(* ===== verification/ForwardingRun.v ===== *)
(** * Port forwarding, a run

    A system with sockets that can be looked at, two workers on it, and a connection that
    is carried from one to the other: used by the witnesses of ForwardingThm.v. *)

From Stdlib Require Import ZArith Lia.
From stdpp Require Import prelude gmap sets list.
From S2P Require Import Prelude Bitset IdsHeap FlexBuffer RcMem Rings Hashtable Mux MuxRun MuxFraming CStr Tables Forwarding.

Module ForwardingRun.
Import RcMem Hashtable Mux MuxRun MuxFraming CStr Tables Socket Forwarding.

(** ** The system *)

(** Packets are kept by the recorder of MuxRun.v; [waiting] is what sockets have to be
    read, [taken_] what has been sent on them, three bytes at a time; [next_fd] is the
    next descriptor. *)
Record machine := mkMachine { rec : recorder; waiting : list (Z * bytes); taken_ : list (Z * bytes); closed : list Z; next_fd : Z }.

Definition with_rec (r : recorder) (k : machine) : machine := mkMachine r (waiting k) (taken_ k) (closed k) (next_fd k).

Definition on_rec {A} (f : recorder -> A * recorder) (k : machine) : A * machine := let '(a, r) := f (rec k) in (a, with_rec r k).
Definition on_rec_ (f : recorder -> recorder) (k : machine) : machine := with_rec (f (rec k)) k.

#[export] Instance machine_env : Env machine := {
  next_write d := on_rec (next_write d);
  next_start := on_rec next_start;
  next_stop error := on_rec_ (next_stop error);
  prev_on_data d := on_rec_ (prev_on_data d);
  prev_on_state_changed state := on_rec_ (prev_on_state_changed state);
  gettimeofday := on_rec gettimeofday;
  malloc_ok := on_rec malloc_ok;
  create_timer interval k := let '(rc, t, r) := create_timer interval (rec k) in (rc, t, with_rec r k);
  destroy_timer t := on_rec_ (destroy_timer t);
  worker_start := on_rec worker_start;
  worker_stop := on_rec_ worker_stop;
  worker_open s p h q := on_rec (worker_open s p h q);
  worker_close i := on_rec_ (worker_close i);
  worker_deref := on_rec_ worker_deref;
  next_deref := on_rec_ next_deref;
}.

Definition new_fd (k : machine) : Z * machine := (next_fd k, mkMachine (rec k) (waiting k) (taken_ k) (closed k) (next_fd k + 1)).

#[export] Instance machine_posix : Posix machine := {
  addrinfo := unit;
  getaddrinfo _ _ _ _ k := (0, [tt], k);
  socket _ := new_fd;
  bind _ _ k := (0, k);
  connect _ _ k := (0, k);
  listen _ _ k := (0, k);
  accept _ := new_fd;
  send s buf k := (Z.min 3 (zlen buf), mkMachine (rec k) (waiting k) (taken_ k ++ [(s, ztake (Z.min 3 (zlen buf)) buf)]) (closed k) (next_fd k));
  recv s len k :=
    match waiting k with
    | (s', d) :: rest => if s' =? s then (zlen (ztake len d), ztake len d, mkMachine (rec k) rest (taken_ k) (closed k) (next_fd k)) else (0, [], k)
    | [] => (0, [], k)
    end;
  close s k := mkMachine (rec k) (waiting k) (taken_ k) (closed k ++ [s]) (next_fd k);
  eventfd := new_fd;
  socket_errno _ := 0;
}.

(** ** Two workers *)

Notation W := (hworld Z (MultiplexHandler (forwarder machine))).

Definition web : bytes := [119; 101; 98].
Definition host : bytes := [49; 46; 50].
Definition port : bytes := [56; 48].

(** Nothing is set up. *)
Definition raw : forwarder machine :=
  mkForwarder (mkMachine (mkRec [] [] (0, 0)) [] [] [] 3) (mkFdSet ∅ 0 0) false [] (IdsHeap.mkIdsHeap 0 0 (Bitset.bitset_init 0)) None ∅ false.

(** A worker that has been created. *)
Definition worker0 : forwarder machine :=
  match portforwarding_worker_create (mkWorkerResults true true 0) raw with Ok (_, e) => e | _ => raw end.

(** The one side has a forwarding, the other the service. *)
Definition forwarding_side : forwarder machine :=
  match portforwarding_open web PortForwardingProtocol_TCP host port worker0 with Ok (_, e) => e | _ => raw end.

Definition service_side : forwarder machine :=
  (IOEX_session_add_service 1 (Some web) PortForwardingProtocol_TCP (Some host) (Some port) worker0).2.

Definition blank_with (e : forwarder machine) : W :=
  mkHworld (mkHeap ∅ 1000) ∅ (mkHashtable 0 0 0 0 channels_hash_code channels_key_compare 0 [])
    (mkMux ∅ (IdsHeap.mkIdsHeap 0 0 (Bitset.bitset_init 0)) [] true true false 0 false e).

(** A multiplexer with the worker. *)
Definition mux_with (e : forwarder machine) : W :=
  match multiplex_handler_create (mkResults true true 0 0 0) no_callbacks tcp_portforwarding_callbacks (blank_with e) with
  | Ok (_, w, _) => w
  | _ => blank_with e
  end.

(** The last packet that has been sent. *)
Definition last_sent (w : W) : bytes := List.last (sent (rec (os (worker_of w)))) [].

Definition the_forwarding : PortForwarding := mkForwarding PortForwardingProtocol_TCP 4 web.

(** A connection comes in on the forwarding's socket, the other side connects to the
    service, and its answer comes back. *)
Definition requested : outcome W := handle_tcp_portofrwarding the_forwarding (mux_with forwarding_side).

Definition served : outcome W :=
  a ← requested; r ← multiplex_handler_notify_packet (packet_buf (last_sent a)) (mux_with service_side); Ok (fst r).

Definition connected : outcome W :=
  a ← requested; b ← served; r ← multiplex_handler_notify_packet (packet_buf (last_sent b)) a; Ok (fst r).

(** Bytes arrive on a socket. *)
Definition arrive (s : Z) (d : bytes) (w : W) : W :=
  tell (fun e : forwarder machine => with_os (mkMachine (rec (os e)) (waiting (os e) ++ [(s, d)]) (taken_ (os e)) (closed (os e)) (next_fd (os e))) e) w.

(** The connection's socket has bytes; what the service's socket is sent. *)
Definition carried (d : bytes) : outcome (list (Z * bytes)) :=
  a ← connected; b ← served;
  a ← handle_tcp_portforwarding_channel 1 5 (arrive 5 d a);
  r ← multiplex_handler_notify_packet (packet_buf (last_sent a)) b;
  Ok (taken_ (os (worker_of (fst r)))).

Example carried_hello : carried [104; 101; 108; 108; 111] = Ok [(4, [104; 101; 108]); (4, [108; 111])].
Proof. vm_compute. reflexivity. Qed.

End ForwardingRun.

### Action item
An exact reproduction of the data is required. Leave nothing out.

### Output of the task
(* ===== verification/ForwardingRun.v ===== *)
(** * Port forwarding, a run

    A system with sockets that can be looked at, two workers on it, and a connection that
    is carried from one to the other: used by the witnesses of ForwardingThm.v. *)

From Stdlib Require Import ZArith Lia.
From stdpp Require Import prelude gmap sets list.
From S2P Require Import Prelude Bitset IdsHeap FlexBuffer RcMem Rings Hashtable Mux MuxRun MuxFraming CStr Tables Forwarding.

Module ForwardingRun.
Import RcMem Hashtable Mux MuxRun MuxFraming CStr Tables Socket Forwarding.

(** ** The system *)

(** Packets are kept by the recorder of MuxRun.v; [waiting] is what sockets have to be
    read, [taken_] what has been sent on them, three bytes at a time; [next_fd] is the
    next descriptor. *)
Record machine := mkMachine { rec : recorder; waiting : list (Z * bytes); taken_ : list (Z * bytes); closed : list Z; next_fd : Z }.

Definition with_rec (r : recorder) (k : machine) : machine := mkMachine r (waiting k) (taken_ k) (closed k) (next_fd k).

Definition on_rec {A} (f : recorder -> A * recorder) (k : machine) : A * machine := let '(a, r) := f (rec k) in (a, with_rec r k).
Definition on_rec_ (f : recorder -> recorder) (k : machine) : machine := with_rec (f (rec k)) k.

#[export] Instance machine_env : Env machine := {
  next_write d := on_rec (next_write d);
  next_start := on_rec next_start;
  next_stop error := on_rec_ (next_stop error);
  prev_on_data d := on_rec_ (prev_on_data d);
  prev_on_state_changed state := on_rec_ (prev_on_state_changed state);
  gettimeofday := on_rec gettimeofday;
  malloc_ok := on_rec malloc_ok;
  create_timer interval k := let '(rc, t, r) := create_timer interval (rec k) in (rc, t, with_rec r k);
  destroy_timer t := on_rec_ (destroy_timer t);
  worker_start := on_rec worker_start;
  worker_stop := on_rec_ worker_stop;
  worker_open s p h q := on_rec (worker_open s p h q);
  worker_close i := on_rec_ (worker_close i);
  worker_deref := on_rec_ worker_deref;
  next_deref := on_rec_ next_deref;
}.

Definition new_fd (k : machine) : Z * machine := (next_fd k, mkMachine (rec k) (waiting k) (taken_ k) (closed k) (next_fd k + 1)).

#[export] Instance machine_posix : Posix machine := {
  addrinfo := unit;
  getaddrinfo _ _ _ _ k := (0, [tt], k);
  socket _ := new_fd;
  bind _ _ k := (0, k);
  connect _ _ k := (0, k);
  listen _ _ k := (0, k);
  accept _ := new_fd;
  send s buf k := (Z.min 3 (zlen buf), mkMachine (rec k) (waiting k) (taken_ k ++ [(s, ztake (Z.min 3 (zlen buf)) buf)]) (closed k) (next_fd k));
  recv s len k :=
    match waiting k with
    | (s', d) :: rest => if s' =? s then (zlen (ztake len d), ztake len d, mkMachine (rec k) rest (taken_ k) (closed k) (next_fd k)) else (0, [], k)
    | [] => (0, [], k)
    end;
  close s k := mkMachine (rec k) (waiting k) (taken_ k) (closed k ++ [s]) (next_fd k);
  eventfd := new_fd;
  socket_errno _ := 0;
}.

(** ** Two workers *)

Notation W := (hworld Z (MultiplexHandler (forwarder machine))).

Definition web : bytes := [119; 101; 98].
Definition host : bytes := [49; 46; 50].
Definition port : bytes := [56; 48].

(** Nothing is set up. *)
Definition raw : forwarder machine :=
  mkForwarder (mkMachine (mkRec [] [] (0, 0)) [] [] [] 3) (mkFdSet ∅ 0 0) false [] (IdsHeap.mkIdsHeap 0 0 (Bitset.bitset_init 0)) None ∅ false.

(** A worker that has been created. *)
Definition worker0 : forwarder machine :=
  match portforwarding_worker_create (mkWorkerResults true true 0) raw with Ok (_, e) => e | _ => raw end.

(** The one side has a forwarding, the other the service. *)
Definition forwarding_side : forwarder machine :=
  match portforwarding_open web PortForwardingProtocol_TCP host port worker0 with Ok (_, e) => e | _ => raw end.

Definition service_side : forwarder machine :=
  (IOEX_session_add_service 1 (Some web) PortForwardingProtocol_TCP (Some host) (Some port) worker0).2.

Definition blank_with (e : forwarder machine) : W :=
  mkHworld (mkHeap ∅ 1000) ∅ (mkHashtable 0 0 0 0 channels_hash_code channels_key_compare 0 [])
    (mkMux ∅ (IdsHeap.mkIdsHeap 0 0 (Bitset.bitset_init 0)) [] true true false 0 false e).

(** A multiplexer with the worker. *)
Definition mux_with (e : forwarder machine) : W :=
  match multiplex_handler_create (mkResults true true 0 0 0) no_callbacks tcp_portforwarding_callbacks (blank_with e) with
  | Ok (_, w, _) => w
  | _ => blank_with e
  end.

(** The last packet that has been sent. *)
Definition last_sent (w : W) : bytes := List.last (sent (rec (os (worker_of w)))) [].

Definition the_forwarding : PortForwarding := mkForwarding PortForwardingProtocol_TCP 4 web.

(** A connection comes in on the forwarding's socket, the other side connects to the
    service, and its answer comes back. *)
Definition requested : outcome W := handle_tcp_portofrwarding the_forwarding (mux_with forwarding_side).

Definition served : outcome W :=
  a ← requested; r ← multiplex_handler_notify_packet (packet_buf (last_sent a)) (mux_with service_side); Ok (fst r).

Definition connected : outcome W :=
  a ← requested; b ← served; r ← multiplex_handler_notify_packet (packet_buf (last_sent b)) a; Ok (fst r).

(** Bytes arrive on a socket. *)
Definition arrive (s : Z) (d : bytes) (w : W) : W :=
  tell (fun e : forwarder machine => with_os (mkMachine (rec (os e)) (waiting (os e) ++ [(s, d)]) (taken_ (os e)) (closed (os e)) (next_fd (os e))) e) w.

(** The connection's socket has bytes; what the service's socket is sent. *)
Definition carried (d : bytes) : outcome (list (Z * bytes)) :=
  a ← connected; b ← served;
  a ← handle_tcp_portforwarding_channel 1 5 (arrive 5 d a);
  r ← multiplex_handler_notify_packet (packet_buf (last_sent a)) b;
  Ok (taken_ (os (worker_of (fst r)))).

Example carried_hello : carried [104; 101; 108; 108; 111] = Ok [(4, [104; 101; 108]); (4, [108; 111])].
Proof. vm_compute. reflexivity. Qed.

End ForwardingRun.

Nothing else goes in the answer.